▶ WHAT YOU ARE ASKED TO DO:
What you produce should be every line from the data that includes "mutex".
===== GIVEN DATA
Lemma worker_good st l w : inv st -> label_worker l = Some w -> guard st l = true -> step_good st l.
Proof.
  intros Hi Hl Hg. destruct l; try discriminate Hl; injection Hl as ->; cbn [guard] in Hg; unfold at_pc in Hg;
    (destruct (workers st !! w) as [pc|] eqn:E; [|done]);
    destruct pc as [| | | |t k []|t k|t k|t|t|rq|]; try discriminate Hg.
  - apply (dispatch_good st Hi w W_start E). by left.
  - apply (dispatch_good st Hi w W_wake E). by right.
  - by apply begin_good with t.
  - by apply return_good with t k.
  - by apply beginexclusive_good with t k true.
  - by apply beginexclusive_good with t k false.
  - by apply granted_good with t k.
  - by apply endexclusive_good with t k.
  - by apply task_finished_good with t.
  - by apply task_free_good with t.
  - by apply done_good with rq.
  - by apply spurious_worker_good with W_wait.
  - by apply spurious_worker_good with (W_exclwait t k).
Qed.

(** In a state of the invariant every step that may be taken is [good]. *)
Lemma every_step st l : inv st -> undivided l = true -> guard st l = true -> step_good st l.
Proof.
  intros Hi Hu Hg. destruct (label_worker l) as [w|] eqn:Hl; [by apply worker_good with w|].
  destruct l; try discriminate Hl; try discriminate Hu.
  - by apply create_good.
  - by apply attach_good.
  - by apply detach_good.
  - by apply send_good.
  - by apply sendanddetach_good.
  - by apply dequeue_good.
  - by apply purgeevent_good.
  - by apply onshutdown_good.
  - by apply shutdown_good.
  - by apply setname_good.
  - by apply ready_privilege_good.
  - by apply ready_push_good.
  - by apply setprivilege_good.
  - by apply setmode_good.
  - by apply pause_good.
  - by apply pause_woken_good.
  - by apply spurious_good.
  - by apply resume_good.
  - by apply detach_excl_good.
  - by apply attach_excl_good.
  - by apply excltask_good.
  - by apply destroy_good.
  - by apply join_good.
Qed.

(** ** Executions *)

Section Executions.
Context (q : Z) (mem mutex thr conds : bool) (threads : list bool) (st0 : system).
Context (Hthreads : Zlen threads < 2 ^ 32).
Context (Hcreate : isc__taskmgr_create q mem mutex thr conds threads = (ISC_R_SUCCESS, Some st0)).

Lemma created :
  exists q' n, st0 = mkSystem ∅ (mkMgr q' [] [] [] isc_taskmgrmode_normal 0 false false false None) []
    (replicate n W_start) [] [] false /\ (0 < n)%nat /\ Z.of_nat n < 2 ^ 32.
Proof.
  revert Hcreate. unfold isc__taskmgr_create. destruct mem, mutex, thr, conds; cbn [negb]; try discriminate.
  set (started := filter (fun ok => ok = true) threads). destruct (EMPTY started) eqn:Ee; [discriminate|].
  intros [= <-]. apply EMPTY_false in Ee. exists (if q =? 0 then DEFAULT_DEFAULT_QUANTUM else q), (length started).
  split_and!.
  - f_equal. clear. induction started as [|x l IH]; [done|]. cbn. by rewrite IH.
  - destruct started; [done|]. cbn. lia.
  - pose proof (length_filter (fun ok => ok = true) threads) as H. fold started in H. unfold Zlen in Hthreads. lia.
Qed.

Lemma count_start p n : p W_start = false -> count p (replicate n W_start) = 0%nat.
Proof. intros Hp. induction n as [|n IH]; [done|]. cbn [replicate]. by rewrite count_cons, Hp. Qed.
==========
▶ WRITTEN SOLUTION:
Context (q : Z) (mem mutex thr conds : bool) (threads : list bool) (st0 : system).
Context (Hcreate : isc__taskmgr_create q mem mutex thr conds threads = (ISC_R_SUCCESS, Some st0)).
  revert Hcreate. unfold isc__taskmgr_create. destruct mem, mutex, thr, conds; cbn [negb]; try discriminate.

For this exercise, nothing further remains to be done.